John Diehl: For example, that many Americans today, and maybe we'll get a chance touch on this later in the podcast, many people still think that, "My only choice is stay in my own home or move to a nursing home." It's like a binary choice. It's not. If we live now to age 90, MIT actually says we may move as many times after age 50 as we moved prior. How do we educate people... The term we use is, how do we successfully navigate longevity? And look, nobody has a crystal ball, we don't know what's coming, but the more we know about the decisions we may face in the future, maybe the better we can prepare, because I think as you all, I'm sure agree, really our job as advisors is to try and move the decision point away from the moment of crisis.
Ben Smith: I like that.
John Diehl: We can all say, "That's never going to happen to me. I'm never going to have to move out of this home. I'm never going to have to deal with this or deal with that," and then it happens and now people have three weeks to make decisions, and that's when mistakes happen. And those decisions are oftentimes emotionally laden, versus having the time to think rationally about, what options I have and what would be best in my situation? So that's really where our research goes to today. So the way it works today in our relationship is that I have a team of six who are on my team, who are constantly, when we're not in virtual world, spread out around the United States, meeting with advisors, meeting with clients.
John Diehl: But now we do it virtually, but that helps us shape our research agenda. What questions do people want answers to or are they seeking so that we can develop research around that to help people understand what's changing and how to anticipate those changes?
Abby Doody: We really like how the MIT lab has created having a successful retirement. That's something that we talk about a lot, that's what this podcast is all about. And you have found three questions that help retirees visualize retirement. Can we talk about those a little bit more in depth and tell us about ever evolving retirement?
John Diehl: Sure.
Abby Doody: The first question is, "Who will change my light bulbs?"
John Diehl: Yeah. Abby, you bring up a great point, because what I usually say to folks is, "I'm going to share with you three questions that the researchers at The AgeLab say are predictive of your future quality of life." And I'll warn people, I'll say, "Before I launched these on you, they're going to underwhelm you with their simplicity coming from the rocket scientists at MIT." But so think about that, "Who's going to change my light bulbs." And usually, when we talk about these questions, I'll ask the question and you'll see some people look at me like, "What in the world is he talking about?" And other people will chuckle a little bit, and after about 20 seconds, the wheels start to turn and they start to think.

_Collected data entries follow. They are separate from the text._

(* ===== verification/Effects.v ===== *)
(** * The effect ledger

[EffectLedger] of [orchestrator/app/jarvis_orchestrator/runtime/effects.py] and
[EffectRepository] of [packages/persistence/src/jarvis_persistence/repositories.py]:
the prepare / reconcile / dispatch / commit protocol of external nodes.

[handler] and [cancel_pending] suspend at every [await].  A suspended call is a
program point ([pc], [cpc]) with the local variables that are still read; a
transaction ([handler_tx], [cancel_tx]) or an answer of the adapter
([handler_adapter], [cancel_adapter]) takes it to the next one.  Adapters are
external: each answer is an argument.  [RecursiveRedactor] is the parameter
[Redactor]; the fault hooks, which do nothing in production, are left out. *)
From S2P Require Import Prelude Enums PyJson PyDecimal Failures Verification Registry.
From S2P Require Import WorkflowSpec Normalize RawValidation State NodeFactory Validate Database.
From S2P Require Import Ownership Commands Routing ModelSelection.
From stdpp Require Import gmap.
Local Open Scope Z_scope.
Local Open Scope stdpp_scope.

Class Redactor := redact : jobj → jobj.
(** [uuid.UUID(text)]: [None] when it raises. *)
Class UuidFormat := uuid_of : string → option uuid.

Definition cooperative_cancel : own_error := ApplicationError "CooperativeCancelError".
Definition ambiguous (message : string) : own_error :=
  ApplicationError ("AmbiguousEffectError: " +:+ message).
Definition idempotency_conflict : own_error := ApplicationError "IdempotencyConflictError".

Module ObservedStatus.
Inductive t : Set := absent | running | succeeded | cancelled | unknown.
End ObservedStatus.
#[export] Instance ObservedStatus_eq_dec : EqDecision ObservedStatus.t.
Proof. solve_decision. Defined.

Module EffectObservation.
Record t := { status : ObservedStatus.t; result : option jobj }.
End EffectObservation.

(** How a call ends. *)
Inductive outcome :=
  | Returned (result : option jobj)
  | Raised (error : own_error).

(** ** [EffectRepository.prepare] *)

Definition effect_is (run_id : uuid) (key : string) (e : EffectModel.t) : bool :=
  bool_decide (EffectModel.run_id e = run_id) && bool_decide (EffectModel.idempotency_key e = key).

Definition find_effect (run_id : uuid) (key : string) (d : db) : option EffectModel.t :=
  head (filter (λ e, effect_is run_id key e = true) (map_to_list (effects d)).*2).

(** [fresh] is the [uuid7()] of a new row; [INSERT] checks the primary key and the
sign of the generation. *)
Definition prepare (run_id : uuid) (kind key digest : string) (request : jobj) (generation : Z)
    (fresh : uuid) (d : db) : res own_error (EffectModel.t * bool * db) :=
  match runs d !! run_id with
  | None => Err RunMissing
  | Some _ =>
      match find_effect run_id key d with
      | Some existing =>
          if bool_decide (EffectModel.request_digest existing = digest)
          then Ok (existing, false, d) else Err idempotency_conflict
      | None =>
          if bool_decide (is_Some (effects d !! fresh)) || Z.leb generation 0
          then Err integrity_error
          else
            let row := EffectModel.Build_t fresh run_id None kind key digest request
                         EffectStatus.PREPARED generation None None None None in
            Ok (row, true, put_effect row d)
      end
  end.

(** The clock readings and the identifier that a transaction uses. *)
Record readings := {
  t_now : Z;
  t_exit : Z;
  t_select : Z;
  t_dispatched : Z;
  t_completed : Z;
  t_fresh : uuid;
}.

(** What [handler] adds to the adapter's configuration. *)
Module DispatchConfig.
Record t := {
  runtime_instructions : json;
  runtime_model_profile_revision_id : json;
  runtime_provider_revision_id : json;
}.
End DispatchConfig.

(** [effect.request_json.get(...)] *)
Definition dispatch_config (request : jobj) : DispatchConfig.t := {|
  DispatchConfig.runtime_instructions := default (JArr []) (dict_get "instructions" request);
  DispatchConfig.runtime_model_profile_revision_id :=
    default JNull (dict_get "model_profile_revision_id" request);
  DispatchConfig.runtime_provider_revision_id :=
    default JNull (dict_get "provider_revision_id" request);
|}.

(** [str] of an optional UUID *)
Definition optional_str (u : option uuid) : string :=
  match u with Some u => uuid_str u | None => "None" end.

Definition as_object (j : json) : jobj := match j with JObj o => o | _ => [] end.

(** [select(NodeExecutionModel.id).where(...)], the first row. *)
Definition execution_of (run_id : uuid) (execution : string) (d : db) : option uuid :=
  NodeExecutionModel.id <$>
    head (filter (λ n, NodeExecutionModel.run_id n = run_id
                       ∧ NodeExecutionModel.input_summary n = Some execution) (node_executions d)).

Section ledger.
Context `{PyRuntime} `{PyStr} `{Redactor} `{UuidFormat}
  `{ModelDump WorkflowNode.t} `{ModelDump RoutePreviewRequest.t} `{ModelDump RegistryRecord.t}
  `{ModelDump RouteEvaluationData.t}.

(** ** The first transaction of [handler] *)

Definition effect_digest (context : NodeContext.t) (state : WorkflowStateV1.t) : string :=
  sha256_digest (JObj [("node", model_dump (NodeContext.node context));
                       ("state", JObj (WorkflowStateV1.mapping state))]).

Definition instructions_for (context : NodeContext.t) (run : RunModel.t)
    : res own_error (list json) :=
  if NodePolicy.accepts_runtime_instructions (NodeContext.policy context)
     && bool_decide (WorkflowNodeType.value (WorkflowNode.type (NodeContext.node context))
                     ∈ ["organizer"; "architect"; "worker"])
  then match instructions_of run with Ok l => Ok l | Err _ => Err (python_error "TypeError") end
  else Ok [].

(** [tuple(UUID(value) for value in ...)] *)
Definition uuid_values (l : list json) : res own_error (list uuid) :=
  mapM (λ j, match j with
             | JStr s => match uuid_of s with
                         | Some u => Ok u
                         | None => Err (python_error "ValueError")
                         end
             | JNull => Err (python_error "TypeError")
             | _ => Err (python_error "AttributeError")
             end) l.

(** The same over what a [for] loop makes of [j]: a dictionary yields its keys, and
no character is a UUID. *)
Definition iterated_uuids (j : json) : res own_error (list uuid) :=
  match j with
  | JArr l => uuid_values l
  | JObj o => uuid_values (JStr <$> o.*1)
  | JStr s => if String.eqb s "" then Ok [] else Err (python_error "ValueError")
  | _ => Err (python_error "TypeError")
  end.

(** The failed profiles and the failure class that [run_json] notes for a node. *)
Definition model_failure (node : string) (run : RunModel.t)
    : res own_error (list uuid * option FailureClass.t) :=
  match default (JObj []) (dict_get "model_failures" (RunModel.runtime_json run)) with
  | JObj failures =>
      match default (JObj []) (dict_get node failures) with
      | JObj [] => Ok ([], None)
      | JObj failed =>
          profiles ← iterated_uuids (default (JArr []) (dict_get "profiles" failed));
          match dict_get "failure_class" failed with
          | Some (JStr s) =>
              match enum_of_value s with
              | Some c => Ok (profiles, Some c)
              | None => Err (python_error "ValueError")
              end
          | Some _ => Err (python_error "ValueError")
          | None => Err (python_error "KeyError")
          end
      | _ => Err (python_error "AttributeError")
      end
  | _ => Err (python_error "AttributeError")
  end.

(** The model route: the request of the effect with the selection, and the event. *)
Definition route_effect (context : NodeContext.t) (now : Z) (run : RunModel.t) (request : jobj)
    (d : db) : res own_error (jobj * db) :=
  match NodePolicy.model_route_ref (NodeContext.policy context) with
  | None => Ok (request, d)
  | Some _ =>
      failed ← model_failure (node_id (NodeContext.node context)) run;
      match select_model context failed.1 failed.2 now with
      | Err _ => Err (python_error "KeyError")
      | Ok e =>
          let resolution := RouteEvaluationData.resolution e in
          if bool_decide (RouteResolution.decision resolution = Decision3.allow) then
            Ok (dict_update request
                  [("model_profile_revision_id",
                     JStr (optional_str (RouteResolution.selected_profile_revision_id resolution)));
                   ("provider_revision_id",
                     JStr (optional_str (RouteResolution.selected_provider_revision_id resolution)))],
                event run "model.route_selected" (as_object (model_dump e)) d)
          else Err (ambiguous "Immutable model route has no permitted candidate")
      end
  end.

(** [item["command_id"]] *)
Definition command_id_of (item : json) : res own_error json :=
  match item with
  | JObj o => match dict_get "command_id" o with
              | Some v => Ok v
              | None => Err (python_error "KeyError")
              end
  | _ => Err (python_error "TypeError")
  end.

(** The run's instructions go to this effect. *)
Definition consume (instructions : list json) (execution : option uuid) (run : RunModel.t) (d : db)
    : res own_error (RunModel.t * db) :=
  if bool_decide (instructions = []) then Ok (run, d)
  else
    let run := RunModel.with_runtime
                 (dict_update (RunModel.runtime_json run) [("instructions", JArr [])]) run in
    ids ← mapM command_id_of instructions;
    Ok (run, event run "instruction.applied"
               [("node_execution_id", JStr (optional_str execution));
                ("count", JInt (Z.of_nat (length instructions))); ("command_ids", JArr ids)]
               (put_run run d)).

(** The branch [if fresh]: the completed row. *)
Definition complete_effect (context : NodeContext.t) (now : Z) (run : RunModel.t)
    (row : EffectModel.t) (d : db) : res own_error (EffectModel.t * db) :=
  let execution := execution_of (RunModel.id run) (NodeContext.execution_id context) d in
  instructions ← instructions_for context run;
  routed ← route_effect context now run
             [("node", JStr (node_id (NodeContext.node context)));
              ("instructions", JArr instructions)] d;
  let row := EffectModel.with_request execution routed.1 row in
  consumed ← consume instructions execution run (put_effect row routed.2);
  Ok (row, event consumed.1 "effect.prepared"
             [("effect_id", JStr (uuid_str (EffectModel.id row)));
              ("instruction_count", JInt (Z.of_nat (length instructions)))] consumed.2).

(** What the transaction leads to: the stored result of an earlier execution, or
the protocol with the adapter. *)
Inductive prepared :=
  | Replay (result : option jobj)
  | Proceed (effect_id : uuid) (dispatched : bool) (config : DispatchConfig.t).

Definition prepare_body (fence : RunFence.t) (context : NodeContext.t) (state : WorkflowStateV1.t)
    (t : readings) (run : RunModel.t) (d : db) : res own_error (prepared * db) :=
  found ← prepare (RunFence.run_id fence)
            (WorkflowNodeType.value (WorkflowNode.type (NodeContext.node context)))
            (NodeContext.execution_id context) (effect_digest context state)
            [("node", JStr (node_id (NodeContext.node context)))] (RunFence.generation fence)
            (t_fresh t) d;
  let '(effect, fresh, d) := found in
  completed ← if (fresh : bool) then complete_effect context (t_select t) run effect d
              else Ok (effect, d);
  let '(effect, d) := completed in
  match EffectModel.status effect with
  | EffectStatus.SUCCEEDED => Ok (Replay (EffectModel.result_json effect), d)
  | EffectStatus.CANCELLED => Err cooperative_cancel
  | s =>
      Ok (Proceed (EffectModel.id effect) (negb (bool_decide (s = EffectStatus.PREPARED)))
            (dispatch_config (EffectModel.request_json effect)),
          put_effect (EffectModel.with_generation (RunFence.generation fence) effect) d)
  end.

(** ** [_record] *)

(** The result tells whether the run was cancelled meanwhile. *)
Definition record_body (fence : RunFence.t) (effect_id : uuid) (status : EffectStatus.t)
    (identity : option string) (result : option jobj) (t : readings) (run : RunModel.t) (d : db)
    : res own_error (bool * db) :=
  match effects d !! effect_id with
  | None => Err (python_error "AssertionError")
  | Some row =>
      let cancelled := bool_decide (status ∈ [EffectStatus.SUCCEEDED; EffectStatus.DISPATCHED])
                       && bool_decide (RunModel.desired_state run = DesiredRunState.CANCELLED) in
      let status := if cancelled then EffectStatus.CANCELLED else status in
      let result := if cancelled then None else result in
      let row := EffectModel.with_status status row in
      let row := match identity with
                 | Some i => EffectModel.with_dispatch i (t_dispatched t) row
                 | None => row
                 end in
      let row := match result with Some r => EffectModel.with_result r row | None => row end in
      let row := if bool_decide (status ∈ [EffectStatus.SUCCEEDED; EffectStatus.CANCELLED;
                                           EffectStatus.UNKNOWN])
                 then EffectModel.with_completion (t_completed t) row else row in
      Ok (cancelled,
          event run ("effect." +:+ EffectStatus.value status)
            [("effect_id", JStr (uuid_str (EffectModel.id row)));
             ("generation", JInt (RunFence.generation fence))] (put_effect row d))
  end.
(* ===== verification/Accounting.v ===== *)
(** * Provider calls and their accounting

The request, result and accounting contracts of
[packages/contracts/src/jarvis_contracts/registry.py] and
[AccountingService.record_in_session] of [api/app/jarvis_api/routing/observability.py]:
append-only rows, one per call and idempotency key, checked against the immutable
configuration revisions they name.  Pydantic's validators of stored JSON and
[RecursiveRedactor] are parameters. *)
From S2P Require Import Prelude Enums PyJson PyDecimal Failures Registry WorkflowSpec Database.
From S2P Require Import Ownership Routing Effects.
From stdpp Require Import gmap.
Local Open Scope Z_scope.
Local Open Scope stdpp_scope.

(** ** Contracts *)

(** [^[a-zA-Z_][a-zA-Z0-9_]{0,63}$] *)
Definition tool_name_pattern (s : string) : bool :=
  head_tail (λ c, is_lower c || is_upper c || is_oneof [95%nat] c)
    (λ c, is_alnum c || is_oneof [95%nat] c) 0 63 s.

Module ProviderTool.
Record t := { name : string; description : string; parameters : jobj }.
Definition valid (s : t) : bool :=
  tool_name_pattern (name s) && len_between 0 1024 (description s).
End ProviderTool.

Module ProviderRequest.
Record t := {
  purpose : string;
  text : string;
  output_tokens : Z;
  structured_schema : option jobj;
  tools : list ProviderTool.t;
  correlation_id : string;
  run_id : option uuid;
  project_id : option uuid;
  task_id : option uuid;
  node_id : option string;
  data_classification : DataClassification.t;
}.
Definition valid (s : t) : bool :=
  Capability_valid (purpose s) && len_between 0 262144 (text s)
  && z_between 1 1000000 (output_tokens s)
  && forallb ProviderTool.valid (tools s) && size_between 0 32 (tools s)
  && len_between 1 200 (correlation_id s) && opt_all (len_between 0 120) (node_id s).
End ProviderRequest.

(** [retry_after_seconds] is a float of no consequence here. *)
Module ProviderFailure.
Record t := {
  failure_class : FailureClass.t;
  code : string;
  message : string;
  retryable : bool;
  retry_after_seconds : option json;
  request_id : option string;
}.
End ProviderFailure.

(** [others]: [provider_kind], [text], [tool_calls], [finish_reason] and [demo]. *)
Module ProviderResult.
Record t := {
  profile_revision_id : uuid;
  provider_revision_id : uuid;
  model_identifier : string;
  structured : option jobj;
  request_id : option string;
  latency_ms : Z;
  usage : Usage.t;
  failure : option ProviderFailure.t;
  others : jobj;
}.
End ProviderResult.

Module AccountingOutcome.
Inductive t : Set := completed | failed | unknown | denied | require_approval.
Definition value (o : t) : string :=
  match o with
  | completed => "completed" | failed => "failed" | unknown => "unknown"
  | denied => "denied" | require_approval => "require_approval"
  end.
End AccountingOutcome.

Module AccountingRecord.
Record t := {
  id : uuid;
  profile_revision_id : uuid;
  provider_revision_id : uuid;
  route_revision_id : option uuid;
  correlation_id : string;
  run_id : option uuid;
  project_id : option uuid;
  task_id : option uuid;
  node_id : option string;
  request_id : option string;
  latency_ms : Z;
  usage : Usage.t;
  pricing : Pricing.t;
  cost : Cost.t;
  outcome : AccountingOutcome.t;
  created_at : Z;
  demo : bool;
}.
End AccountingRecord.

(** ** Parameters *)

(** [RecursiveRedactor().redact_text(text)[1]]: something was redacted. *)
Class TextRedactor := redacts_text : string → bool.
(** [REGISTRY_SPEC_ADAPTER.validate_python]; [None] when it raises. *)
Class RegistrySpecModel := registry_spec_validate : option json → option RegistrySpec.
(** [AccountingRecord.model_validate] *)
Class AccountingModel := accounting_validate : jobj → option AccountingRecord.t.

(** ** Equality of snapshots *)

Definition opt_eqb {A} (f : A → A → bool) (a b : option A) : bool :=
  match a, b with Some x, Some y => f x y | None, None => true | _, _ => false end.

(** Decimals are equal as numbers. *)
Definition dec_eqb (a b : decimal) : bool :=
  match dec_compare a b with Eq => true | _ => false end.

Definition cost_eqb (a b : Cost.t) : bool :=
  opt_eqb dec_eqb (Cost.amount a) (Cost.amount b)
  && String.eqb (Cost.currency a) (Cost.currency b)
  && bool_decide (Cost.status a = Cost.status b).

Definition pricing_eqb (a b : Pricing.t) : bool :=
  bool_decide (Pricing.status a = Pricing.status b)
  && String.eqb (Pricing.currency a) (Pricing.currency b)
  && opt_eqb dec_eqb (Pricing.input_per_million a) (Pricing.input_per_million b)
  && opt_eqb dec_eqb (Pricing.cached_per_million a) (Pricing.cached_per_million b)
  && opt_eqb dec_eqb (Pricing.output_per_million a) (Pricing.output_per_million b)
  && String.eqb (Pricing.source a) (Pricing.source b)
  && bool_decide (Pricing.effective_at a = Pricing.effective_at b).

(** ** [record_in_session] *)

Definition value_error : own_error := python_error "ValueError".
Definition validation_error : own_error := python_error "ValidationError".

Definition call_is (correlation key : string) (c : ModelCallModel.t) : bool :=
  bool_decide (ModelCallModel.correlation_id c = correlation)
  && bool_decide (ModelCallModel.idempotency_key c = key).

Section accounting.
Context `{PyRuntime} `{Redactor} `{TextRedactor} `{RegistrySpecModel} `{AccountingModel}
  `{ModelDump AccountingRecord.t} `{ModelDump Usage.t} `{ModelDump Cost.t}.

(** [revision.spec_json.get("spec")] of a revision, validated. *)
Definition revision_spec (i : uuid) (d : db) : res own_error RegistrySpec :=
  match WorkerTables.revisions (workers d) !! i with
  | None => Err value_error
  | Some revision =>
      match registry_spec_validate (ConfigurationRevisionModel.spec revision) with
      | Some spec => Ok spec
      | None => Err validation_error
      end
  end.

(** [session.get(ConfigurationRevisionModel, ...)] is not [None]. *)
Definition revision_known (i : uuid) (d : db) : bool :=
  bool_decide (is_Some (WorkerTables.revisions (workers d) !! i)).

(** The record agrees with the revisions it names. *)
Definition matches_configuration (record : AccountingRecord.t) (profile provider : RegistrySpec)
    : bool :=
  match profile, provider with
  | SModelProfile profile, SProvider provider =>
      bool_decide (ModelProfileSpec.provider_revision_id profile
                   = AccountingRecord.provider_revision_id record)
      && pricing_eqb (AccountingRecord.pricing record) (ModelProfileSpec.pricing profile)
      && cost_eqb (AccountingRecord.cost record)
           (calculate_cost (AccountingRecord.usage record) (AccountingRecord.pricing record))
      && Bool.eqb (AccountingRecord.demo record)
           (bool_decide (ProviderSpec.provider_kind provider = ProviderKind.demo))
  | _, _ => false
  end.

Definition check_route (record : AccountingRecord.t) (d : db) : res own_error unit :=
  match AccountingRecord.route_revision_id record with
  | None => Ok tt
  | Some i =>
      route ← revision_spec i d;
      match route with
      | SRoutePolicy route =>
          raise_if (negb (bool_decide (AccountingRecord.profile_revision_id record
                            ∈ RouteCandidate.profile_revision_id <$> RoutePolicySpec.candidates route)))
            value_error
      | _ => Err value_error
      end
  end.

Definition call_row (record : AccountingRecord.t) (key : string) (payload : jobj)
    : ModelCallModel.t := {|
  ModelCallModel.id := AccountingRecord.id record;
  ModelCallModel.profile_revision_id := AccountingRecord.profile_revision_id record;
  ModelCallModel.provider_revision_id := AccountingRecord.provider_revision_id record;
  ModelCallModel.route_revision_id := AccountingRecord.route_revision_id record;
  ModelCallModel.run_id := AccountingRecord.run_id record;
  ModelCallModel.management_turn_id := None;
  ModelCallModel.correlation_id := AccountingRecord.correlation_id record;
  ModelCallModel.idempotency_key := key;
  ModelCallModel.record_json := payload;
|}.

(** The constraints of the table that the row can still violate: the primary key, the
length of the correlation ID, the unique key and the reference to the run. *)
Definition insert_call (row : ModelCallModel.t) (d : db) : res own_error db :=
  let calls := CallTables.model_calls (accounts d) in
  if existsb (λ c, bool_decide (ModelCallModel.id c = ModelCallModel.id row)
                   || call_is (ModelCallModel.correlation_id row)
                        (ModelCallModel.idempotency_key row) c) calls
     || negb (opt_all (λ r, bool_decide (is_Some (runs d !! r))) (ModelCallModel.run_id row))
  then Err integrity_error
  else if Nat.ltb 200 (py_len (ModelCallModel.correlation_id row))
  then Err (python_error "DataError")
  else Ok (set_accounts (CallTables.add_call row (accounts d)) d).

Definition usage_event (record : AccountingRecord.t) (d : db) : db :=
  set_events (events d ++ [Event.Build_t (AccountingRecord.run_id record) "model.usage_recorded"
    [("model_call_id", JStr (uuid_str (AccountingRecord.id record)));
     ("profile_revision_id", JStr (uuid_str (AccountingRecord.profile_revision_id record)));
     ("usage", model_dump (AccountingRecord.usage record));
     ("cost", model_dump (AccountingRecord.cost record));
     ("outcome", JStr (AccountingOutcome.value (AccountingRecord.outcome record)))]]) d.

Definition record_in_session (record : AccountingRecord.t) (key : string) (d : db)
    : res own_error (AccountingRecord.t * db) :=
  _ ← raise_if (negb (len_between 8 200 key) || redacts_text key) value_error;
  let payload := as_object (model_dump record) in
  _ ← raise_if (negb (py_eq (JObj (redact payload)) (JObj payload))) value_error;
  _ ← lock_events d;
  match find (call_is (AccountingRecord.correlation_id record) key)
          (CallTables.model_calls (accounts d)) with
  | Some prior =>
      if String.eqb (sha256_digest (JObj (ModelCallModel.record_json prior)))
           (sha256_digest (JObj payload))
      then match accounting_validate (ModelCallModel.record_json prior) with
           | Some stored => Ok (stored, d)
           | None => Err validation_error
           end
      else Err idempotency_conflict
  | None =>
      _ ← raise_if (negb (revision_known (AccountingRecord.profile_revision_id record) d)
                    || negb (revision_known (AccountingRecord.provider_revision_id record) d))
            value_error;
      profile ← revision_spec (AccountingRecord.profile_revision_id record) d;
      provider ← revision_spec (AccountingRecord.provider_revision_id record) d;
      _ ← raise_if (negb (matches_configuration record profile provider)) value_error;
      _ ← check_route record d;
      d ← insert_call (call_row record key payload) d;
      Ok (record, usage_event record d)
  end.

(** ** What it does *)

(** One row and one event more, or nothing for a repeated record. *)
Definition accounted (record : AccountingRecord.t) (key : string) (d d' : db) : Prop :=
  d' = d ∧ (∃ c, c ∈ CallTables.model_calls (accounts d)
                 ∧ call_is (AccountingRecord.correlation_id record) key c = true)
  ∨ d' = usage_event record
           (set_accounts (CallTables.add_call
              (call_row record key (as_object (model_dump record))) (accounts d)) d)
    ∧ ∀ c, c ∈ CallTables.model_calls (accounts d) →
        call_is (AccountingRecord.correlation_id record) key c = false.

Lemma insert_call_ok row d d' :
  insert_call row d = Ok d' →
  d' = set_accounts (CallTables.add_call row (accounts d)) d
  ∧ ∀ c, c ∈ CallTables.model_calls (accounts d) →
      ModelCallModel.id c ≠ ModelCallModel.id row
      ∧ call_is (ModelCallModel.correlation_id row) (ModelCallModel.idempotency_key row) c = false.
Proof.
  unfold insert_call. destruct (_ || _) eqn:Hc; [done|]. destruct (Nat.ltb _ _); [done|].
  intros [= <-]. split; [done|]. apply orb_false_iff in Hc as [Hc _].
  intros c Hin. pose proof (proj1 (existsb_false _ _) Hc c Hin) as He.
  apply orb_false_iff in He as [He1 He2]. apply bool_decide_eq_false in He1. done.
Qed.

Lemma record_in_session_ok record key d r d' :
  record_in_session record key d = Ok (r, d') → accounted record key d d'.
Proof.
  unfold record_in_session.
  intros (_ & _ & (_ & _ & (_ & _ & Hr)%res_bind_ok)%res_bind_ok)%res_bind_ok.
  destruct (find _ _) as [prior|] eqn:Hf.
  - destruct (String.eqb _ _); [|done]. destruct (accounting_validate _); [|done].
    injection Hr as <- <-. left. split; [done|]. exists prior.
    apply find_some in Hf as [Hin Hf]. split; [by apply list_elem_of_In|done].
  - apply res_bind_ok in Hr as (_ & _ & (profile & _ & (provider & _ & Hr)%res_bind_ok)%res_bind_ok).
    apply res_bind_ok in Hr as (_ & _ & (_ & _ & (d1 & Hi & Hr)%res_bind_ok)%res_bind_ok).
    injection Hr as <- <-. apply insert_call_ok in Hi as [-> _]. right. split; [done|].
    intros c Hin. by apply (find_none _ _ Hf), list_elem_of_In.
Qed.
End accounting.

(** Rows are unique per call and idempotency key. *)
Definition calls_ok (d : db) : Prop :=
  NoDup ((λ c, (ModelCallModel.correlation_id c, ModelCallModel.idempotency_key c))
           <$> CallTables.model_calls (accounts d)).

Lemma call_is_true correlation key c :
  call_is correlation key c = true
  ↔ (ModelCallModel.correlation_id c, ModelCallModel.idempotency_key c) = (correlation, key).
Proof. unfold call_is. rewrite andb_true_iff, !bool_decide_eq_true. naive_solver. Qed.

John Diehl: So, "Who's going to change my light bulbs?" Is the first question about a successful retirement. And it deals with the subject of your home. 90% of Americans believe that they will age in their own homes, but how many have really spent even 15 or 20 minutes thinking about what changes, what modifications may be required in order to make that home livable, not only from a comfort standpoint, but from a safety standpoint into our later years? When we think about this, I could share with you the number one category of out-of-pocket spending for American households over age 65 are housing-related expenses.
John Diehl: Now, they don't occur on an average basis. One month the roof leaks, two months later, the hot water heaters blow up. But it takes up about a third of out-of-pocket spending for American families over age 65. One of the fastest growing categories in that is home modifications. So when we think about home modifications, I could list the top 10 for you. Things like level entryways, kitchen and bath improvements, storage within easy reach, all 10 meant to prevent one thing in the home, falling.
Abby Doody: That's interesting. Yeah.
John Diehl: Falling, because a fall can change the plan in a heartbeat. But as we think about, "I want to stay in my home." What is it that we have to do to really make that home safe? And that eventually trees back to financial considerations, or I hesitate to say, it's even a question of, "Will my home be able to accommodate me as I age?" I'll just share with you all as an example, I still have a home in Pennsylvania. It's a home that my wife and I bought years ago, we raised our three children in it. It was built in 1860. It's got foot-thick stone walls, it does not have a single full bathroom on the first floor. It does not have a single bedroom on the first floor.
John Diehl: As my wife and I thought about what comes next for us, as much as we love the home, we hope the kids enjoy it someday because we're not going to be able to age there. So that began the question of, "Okay, if we're not going to be able to age here, what is the next step for us?" And it allowed us to begin planning.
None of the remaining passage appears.